(Collected data)

(** * RSQL client driver: msgpack codec, session primitives, batch state machine

    A shallow embedding of the Go packages [msgp], [rsqlib] and [drv] and
    the properties checked against them.

    Conventions of the embedding
    - a Go [byte]/[uint8] on the wire is a [Byte.byte]; [u8] gives its value;
    - Go integers ([uint16] .. [uint64], [int8] .. [int64], [int]) are [Z],
      conversions between widths are written out ([uint8], [to_int8], ...);
      [int] is taken to be 64 bits wide;
    - a Go [string] is an immutable byte sequence and is modelled by [string]
      (a list of 8-bit characters); [[]byte] is [list byte];
    - a slice is modelled by its contents: capacity and the sharing of backing
      arrays are not represented;
    - a function that reads from the connection is a state transformer over
      the [Reader]; it yields a value, a Go [error], or a panic. *)

From Stdlib Require Import ZArith List String Ascii Lia Bool DecimalString.
From Stdlib Require Strings.Byte.
From stdpp Require Import gmap strings list.

Local Open Scope Z_scope.

(** ** Machine integers *)

Abbreviation byte := Byte.byte.

Definition u8 (b : byte) : Z := Z.of_N (Byte.to_N b).

(** Go's [uint8(x)]: keep the low 8 bits. *)
Definition uint8 (x : Z) : byte :=
  match Byte.of_N (Z.to_N (x mod 256)) with
  | Some b => b
  | None => Byte.x00
  end.

Definition to_signed (w : Z) (x : Z) : Z := (x + 2 ^ (w - 1)) mod 2 ^ w - 2 ^ (w - 1).

Definition to_int8 (x : Z) : Z := to_signed 8 x.
Definition to_int16 (x : Z) : Z := to_signed 16 x.
Definition to_int32 (x : Z) : Z := to_signed 32 x.
Definition to_int64 (x : Z) : Z := to_signed 64 x.

Definition MaxUint8 : Z := 255.
Definition MaxUint16 : Z := 65535.
Definition MaxUint32 : Z := 4294967295.
Definition MaxUint64 : Z := 18446744073709551615.
Definition MinInt8 : Z := -128.
Definition MaxInt8 : Z := 127.
Definition MinInt16 : Z := -32768.
Definition MaxInt16 : Z := 32767.
Definition MinInt32 : Z := -2147483648.
Definition MaxInt32 : Z := 2147483647.
Definition MinInt64 : Z := -9223372036854775808.
Definition MaxInt64 : Z := 9223372036854775807.

Definition len {A} (l : list A) : Z := Z.of_nat (length l).

(** Go strings and byte slices convert into each other byte by byte. *)
Definition string_of_bytes (l : list byte) : string := string_of_list_byte l.
Definition bytes_of_string (s : string) : list byte := list_byte_of_string s.

(** ** Errors *)

(** [BatchError] of package drv: the error record sent by the server. *)
Record BatchError := {
  SrcFile : string;
  SrcLineNo : Z;
  SrcFuncname : string;
  SrcBacktrace : string;
  Category : string;
  Message : string;
  Severity : string;
  State : Z;
  Text : string;
  LineNo : Z;
  LinePos : Z
}.

(** The values of Go's [error] interface that the driver can produce. *)
Inductive error :=
| io_EOF
| io_ErrUnexpectedEOF
| error_bad_prefix (funcname : string) (prefix : byte)
| fmt_Errorf (format : string) (args : list Z)
| errors_New (msg : string)
| batch_error (be : BatchError).

(** ** The reader monad: state passing over the connection, errors, panics *)

Inductive result (A : Type) :=
| Ok (a : A)
| Err (e : error)
| Panic (msg : string).
Arguments Ok {A} a.
Arguments Err {A} e.
Arguments Panic {A} msg.

Module msgp.

(** [br] is what the buffered reader has not delivered yet; the stream ends
    with [io.EOF]. [scratch] is the reader's internal buffer. *)
Record Reader := { br : list byte; scratch : list byte }.

Definition M (A : Type) : Type := Reader -> result A * Reader.

Definition ret {A} (a : A) : M A := fun m => (Ok a, m).
Definition fail {A} (e : error) : M A := fun m => (Err e, m).
Definition panic {A} (msg : string) : M A := fun m => (Panic msg, m).
Definition bind {A B} (c : M A) (k : A -> M B) : M B :=
  fun m =>
    match c m with
    | (Ok a, m') => k a m'
    | (Err e, m') => (Err e, m')
    | (Panic msg, m') => (Panic msg, m')
    end.

Notation "'let*' x ':=' c 'in' k" := (bind c (fun x => k))
  (at level 10, x name, c at level 100, k at level 200).

Definition M_NIL : byte := Byte.xc0.
Definition M_FALSE : byte := Byte.xc2.
Definition M_TRUE : byte := Byte.xc3.
Definition M_UINT8 : byte := Byte.xcc.
Definition M_UINT16 : byte := Byte.xcd.
Definition M_UINT32 : byte := Byte.xce.
Definition M_UINT64 : byte := Byte.xcf.
Definition M_INT8 : byte := Byte.xd0.
Definition M_INT16 : byte := Byte.xd1.
Definition M_INT32 : byte := Byte.xd2.
Definition M_INT64 : byte := Byte.xd3.
Definition M_FLOAT32 : byte := Byte.xca.
Definition M_FLOAT64 : byte := Byte.xcb.
Definition M_FIXSTR_BASE : byte := Byte.xa0.
Definition M_STR8 : byte := Byte.xd9.
Definition M_STR16 : byte := Byte.xda.
Definition M_STR32 : byte := Byte.xdb.
Definition M_BIN8 : byte := Byte.xc4.
Definition M_BIN16 : byte := Byte.xc5.
Definition M_BIN32 : byte := Byte.xc6.
Definition M_FIXARRAY_BASE : byte := Byte.x90.
Definition M_ARRAY16 : byte := Byte.xdc.
Definition M_ARRAY32 : byte := Byte.xdd.
Definition M_FIXMAP_BASE : byte := Byte.x80.
Definition M_MAP16 : byte := Byte.xde.
Definition M_MAP32 : byte := Byte.xdf.
Definition M_NEGATIVE_FIXINT_BASE : byte := Byte.xe0.

Definition PREFIX_FIXSTR_MASK : byte := Byte.xe0.
Definition PREFIX_FIXARRAY_MASK : byte := Byte.xf0.
Definition PREFIX_FIXMAP_MASK : byte := Byte.xf0.

Definition byte_and (a b : byte) : byte := uint8 (Z.land (u8 a) (u8 b)).
Definition byte_or (a b : byte) : byte := uint8 (Z.lor (u8 a) (u8 b)).
Definition byte_eqb (a b : byte) : bool := Byte.eqb a b.

(** *** Encoder (append functions) *)

Definition AppendUint64 (dest : list byte) (val : Z) : list byte :=
  if val <=? 127 then
    dest ++ [uint8 val]
  else if val <=? MaxUint8 then
    dest ++ [M_UINT8; uint8 val]
  else if val <=? MaxUint16 then
    dest ++ [M_UINT16; uint8 (Z.shiftr val 8); uint8 val]
  else if val <=? MaxUint32 then
    dest ++ [M_UINT32; uint8 (Z.shiftr val 24); uint8 (Z.shiftr val 16);
             uint8 (Z.shiftr val 8); uint8 val]
  else
    dest ++ [M_UINT64; uint8 (Z.shiftr val 56); uint8 (Z.shiftr val 48);
             uint8 (Z.shiftr val 40); uint8 (Z.shiftr val 32);
             uint8 (Z.shiftr val 24); uint8 (Z.shiftr val 16);
             uint8 (Z.shiftr val 8); uint8 val].

Definition AppendInt64 (dest : list byte) (val : Z) : list byte :=
  if val >=? 0 then
    if val <=? 127 then
      dest ++ [uint8 val]
    else if val <=? MaxInt16 then
      dest ++ [M_INT16; uint8 (Z.shiftr val 8); uint8 val]
    else if val <=? MaxInt32 then
      dest ++ [M_INT32; uint8 (Z.shiftr val 24); uint8 (Z.shiftr val 16);
               uint8 (Z.shiftr val 8); uint8 val]
    else
      dest ++ [M_INT64; uint8 (Z.shiftr val 56); uint8 (Z.shiftr val 48);
               uint8 (Z.shiftr val 40); uint8 (Z.shiftr val 32);
               uint8 (Z.shiftr val 24); uint8 (Z.shiftr val 16);
               uint8 (Z.shiftr val 8); uint8 val]
  else if val >=? -32 then
    dest ++ [uint8 val]
  else if val >=? MinInt8 then
    dest ++ [M_INT8; uint8 val]
  else if val >=? MinInt16 then
    dest ++ [M_INT16; uint8 (Z.shiftr val 8); uint8 val]
  else if val >=? MinInt32 then
    dest ++ [M_INT32; uint8 (Z.shiftr val 24); uint8 (Z.shiftr val 16);
             uint8 (Z.shiftr val 8); uint8 val]
  else
    dest ++ [M_INT64; uint8 (Z.shiftr val 56); uint8 (Z.shiftr val 48);
             uint8 (Z.shiftr val 40); uint8 (Z.shiftr val 32);
             uint8 (Z.shiftr val 24); uint8 (Z.shiftr val 16);
             uint8 (Z.shiftr val 8); uint8 val].

Definition AppendStringHeader (dest : list byte) (sz : Z) : list byte :=
  if sz <=? 31 then
    dest ++ [byte_or M_FIXSTR_BASE (uint8 sz)]
  else if sz <=? MaxUint8 then
    (dest ++ [M_STR8]) ++ [uint8 sz]
  else if sz <=? MaxUint16 then
    (dest ++ [M_STR16]) ++ [uint8 (Z.shiftr sz 8); uint8 sz]
  else
    (dest ++ [M_STR32]) ++ [uint8 (Z.shiftr sz 24); uint8 (Z.shiftr sz 16);
                            uint8 (Z.shiftr sz 8); uint8 sz].

(** [AppendString] panics when the length does not fit a uint32. *)
Definition AppendString (dest : list byte) (s : string) : option (list byte) :=
  let sz := len (bytes_of_string s) in
  if sz >? MaxUint32 then None
  else Some (AppendStringHeader dest sz ++ bytes_of_string s).

Definition AppendMapHeader (dest : list byte) (sz : Z) : list byte :=
  if sz <=? 15 then
    dest ++ [byte_or M_FIXMAP_BASE (uint8 sz)]
  else if sz <=? MaxUint16 then
    (dest ++ [M_MAP16]) ++ [uint8 (Z.shiftr sz 8); uint8 sz]
  else
    (dest ++ [M_MAP32]) ++ [uint8 (Z.shiftr sz 24); uint8 (Z.shiftr sz 16);
                            uint8 (Z.shiftr sz 8); uint8 sz].

(** *** The other append functions *)

Definition AppendNil (dest : list byte) : list byte := dest ++ [M_NIL].

Definition AppendBool (dest : list byte) (val : bool) : list byte :=
  let b := if val then M_TRUE else M_FALSE in
  dest ++ [b].

(** The narrow integers are widened and handed to the 64-bit encoders;
    widening leaves the value as it is. *)
Definition AppendUint8 (dest : list byte) (val : Z) : list byte := AppendUint64 dest val.

(** A float is given by its IEEE-754 bit pattern ([math.Float32bits],
    [math.Float64bits]). *)
Definition AppendFloat32 (dest : list byte) (fbits : Z) : list byte :=
  dest ++ [M_FLOAT32; uint8 (Z.shiftr fbits 24); uint8 (Z.shiftr fbits 16);
           uint8 (Z.shiftr fbits 8); uint8 fbits].

Definition AppendFloat64 (dest : list byte) (fbits : Z) : list byte :=
  dest ++ [M_FLOAT64; uint8 (Z.shiftr fbits 56); uint8 (Z.shiftr fbits 48);
           uint8 (Z.shiftr fbits 40); uint8 (Z.shiftr fbits 32);
           uint8 (Z.shiftr fbits 24); uint8 (Z.shiftr fbits 16);
           uint8 (Z.shiftr fbits 8); uint8 fbits].

Definition AppendBytesHeader (dest : list byte) (sz : Z) : list byte :=
  if sz <=? MaxUint8 then
    (dest ++ [M_BIN8]) ++ [uint8 sz]
  else if sz <=? MaxUint16 then
    (dest ++ [M_BIN16]) ++ [uint8 (Z.shiftr sz 8); uint8 sz]
  else
    (dest ++ [M_BIN32]) ++ [uint8 (Z.shiftr sz 24); uint8 (Z.shiftr sz 16);
                            uint8 (Z.shiftr sz 8); uint8 sz].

WORK ORDER –
Please return a copy of each line in the entries that has the string "other".

TASK RESULT –
(** Go strings and byte slices convert into each other byte by byte. *)
(** *** The other append functions *)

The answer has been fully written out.